Eine drängende Frage in der Schweiz und weltweit ist, wie die Zulassung und Preisfestsetzung von neuartigen Therapien ausgestaltet werden soll – neben Onkologika insbesondere Gentherapien und Medikamente für seltene Krankheiten. Ein drängendes Problem sind darüber hinaus in der Schweiz die steigenden Kosten im Gesundheitswesen. Auch hier können wir die künstliche Intelligenz als Beispiel nehmen. Immer wieder ist da von möglichen Einsparungen die Rede. Aber man darf nicht vergessen: Die entsprechende Software ist zum Teil sehr teuer – ob diese Rechnung schlussendlich aufgeht, ist noch offen.

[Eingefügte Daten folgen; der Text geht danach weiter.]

(** A parsed record as the program goes on to use it.  Shapes the typed
    record cannot hold are read as a failure of the whole load. *)
Definition decode_island (j : json) : option IslandData :=
  match j with
  | JObject fs =>
      match field "id" fs, field "pos" fs, field "biome" fs,
            field "size" fs, field "name" fs, field "chunk" fs,
            decode_optional decode_outdoor (field "outdoor" fs)
      with
      | Some (JString i), Some jp, Some (JString b), Some js, Some jn,
        Some (JString c), Some o =>
          match decode_position jp, decode_number js,
                match jn with
                | JNull => Some None
                | JString n => Some (Some n)
                | _ => None
                end
          with
          | Some p, Some s, Some n =>
              Some {| id := i; pos := p; biome := b; size := s; name := n;
                      chunk := c; mesh := None; label := None;
                      outdoor := o |}
          | _, _, _ => None
          end
      | _, _, _, _, _, _, _ => None
      end
  | _ => None
  end.

Fixpoint decode_all {A} (dec : json -> option A) (l : list json)
  : option (list A) :=
  match l with
  | [] => Some []
  | j :: rest =>
      match dec j, decode_all dec rest with
      | Some a, Some r => Some (a :: r)
      | _, _ => None
      end
  end.

(** ** The store *)

Record DataManager : Type :=
  { islandData : list (string * IslandData);
    generatedChunks : list string }.

(** [Object.values(this.islandData)] *)
Definition values (m : list (string * IslandData)) : list IslandData :=
  map snd m.

(** [this.islandData[island.id] = island] *)
Definition addIsland (island : IslandData) (d : DataManager) : DataManager :=
  {| islandData := Dict.set String.eqb (id island) island (islandData d);
     generatedChunks := generatedChunks d |}.

(** [this.generatedChunks.add(chunkKey)] *)
Definition addGeneratedChunk (chunkKey : string) (d : DataManager)
  : DataManager :=
  {| islandData := islandData d;
     generatedChunks := Dict.add String.eqb chunkKey (generatedChunks d) |}.

(** [getIslandById] *)
Definition getIslandById (i : string) (d : DataManager) : option IslandData :=
  Dict.get String.eqb i (islandData d).

(** [saveData]: both entries are rewritten. *)
Definition saveData (d : DataManager) : Storage :=
  {| stored_islandData :=
       Parsed (JArray (map encode_island (values (islandData d))));
     stored_generatedChunks :=
       Parsed (JArray (map JString (generatedChunks d))) |}.

(** [parsedData.reduce((acc, island) => { acc[island.id] = island; ... }, {})] *)
Definition index_by_id (l : list IslandData) : list (string * IslandData) :=
  fold_left (fun acc island => Dict.set String.eqb (id island) island acc) l [].

(** [new Set(array)] *)
Definition set_of_list (l : list string) : list string :=
  fold_left (fun acc k => Dict.add String.eqb k acc) l [].

(** [loadData]: an absent entry leaves the field as it is, an entry that
    cannot be read resets the field, and the two entries are independent. *)
Definition loadData (st : Storage) (d : DataManager) : DataManager :=
  {| islandData :=
       match stored_islandData st with
       | Missing => islandData d
       | Garbled => []
       | Parsed (JArray l) =>
           match decode_all decode_island l with
           | Some records => index_by_id records
           | None => []
           end
       | Parsed _ => []
       end;
     generatedChunks :=
       match stored_generatedChunks st with
       | Missing => generatedChunks d
       | Garbled => []
       | Parsed (JArray l) =>
           match decode_all decode_string l with
           | Some keys => set_of_list keys
           | None => []
           end
       | Parsed _ => []
       end |}.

Ein wichtiges Thema Ihrer Gruppe ist die Preisgestaltung – hauptsächlich bei Krebsmedikamenten. Was haben Sie in Ihrer Forschung dazu herausgefunden?

Wir konnten unter anderem aufzeigen [4], dass die Kosten für Arzneimittel, insbesondere Krebsmedikamente, in den letzten Jahren zugenommen haben. Die Behandlungen weisen nur zu einem Teil einen hohen therapeutischen Nutzen auf. Immer öfter liegen bei einer Zulassung erst wenig entsprechende Daten vor. Ausserdem werden die tatsächlichen Preise zunehmend geheim gehalten und nur noch so genannte Schaufensterpreise veröffentlicht. Diese neuen Entwicklungen stellen Herausforderungen dar für die gegenwärtig gesetzlich vorgegebenen Preisfestsetzungskriterien von Arzneimitteln.

Was sind Ihre Empfehlungen?

Wo die Datenlage dünn ist, sollte dies im Arzneimittelpreis reflektiert werden, bis der potenziell hohe oder tiefe Nutzen nachgewiesen ist – danach kann der Preis entsprechend angepasst werden. Und es braucht mehr Transparenz bei der Preisfestsetzung. Patienten und Ärzte haben das Recht zu wissen, wie teuer eine Behandlung ist. Ebenso die Gesellschaft, denn sie beteiligt sich im Rahmen der Prämien an den Gesundheitskosten. Die Forderungen der pharmazeutischen Unternehmen gehen in Richtung Intransparenz, sprich Geheimrabatte. Das ist weder den Patienten noch der Gesellschaft dienlich.

Bei all der Forschung, die Sie durchführen: Vermissen Sie manchmal die praktische klinische Tätigkeit wie damals in der Onkologie in den USA?

Meine berufliche Tätigkeit als Wissenschaftlerin und Professorin erfüllt mich sehr. Der Patientenkontakt ist etwas Wunderschönes. Auch in meiner Tätigkeit komme ich mit Patienten in Kontakt und das Ziel meiner Forschungstätigkeit ist, dass wir den Menschen ebenfalls helfen können. Dies, indem wir mit unseren Forschungsergebnissen und unserer Tätigkeit für Behörden und internationale Organisationen hoffentlich zu Verbesserungen auf der Systemebene beitragen. Im Sinne eines verbesserten Zugangs zur Medizin für alle.
Kerstin Noëlle Vokinger studierte an der Universität Zürich parallel Rechtswissenschaften und Humanmedizin. Seit November 2022 ist sie Doppelprofessorin für Medizin und Rechtswissenschaften an der Universität Zürich – und daneben affiliiertes Fakultätsmitglied an der Harvard Medical School.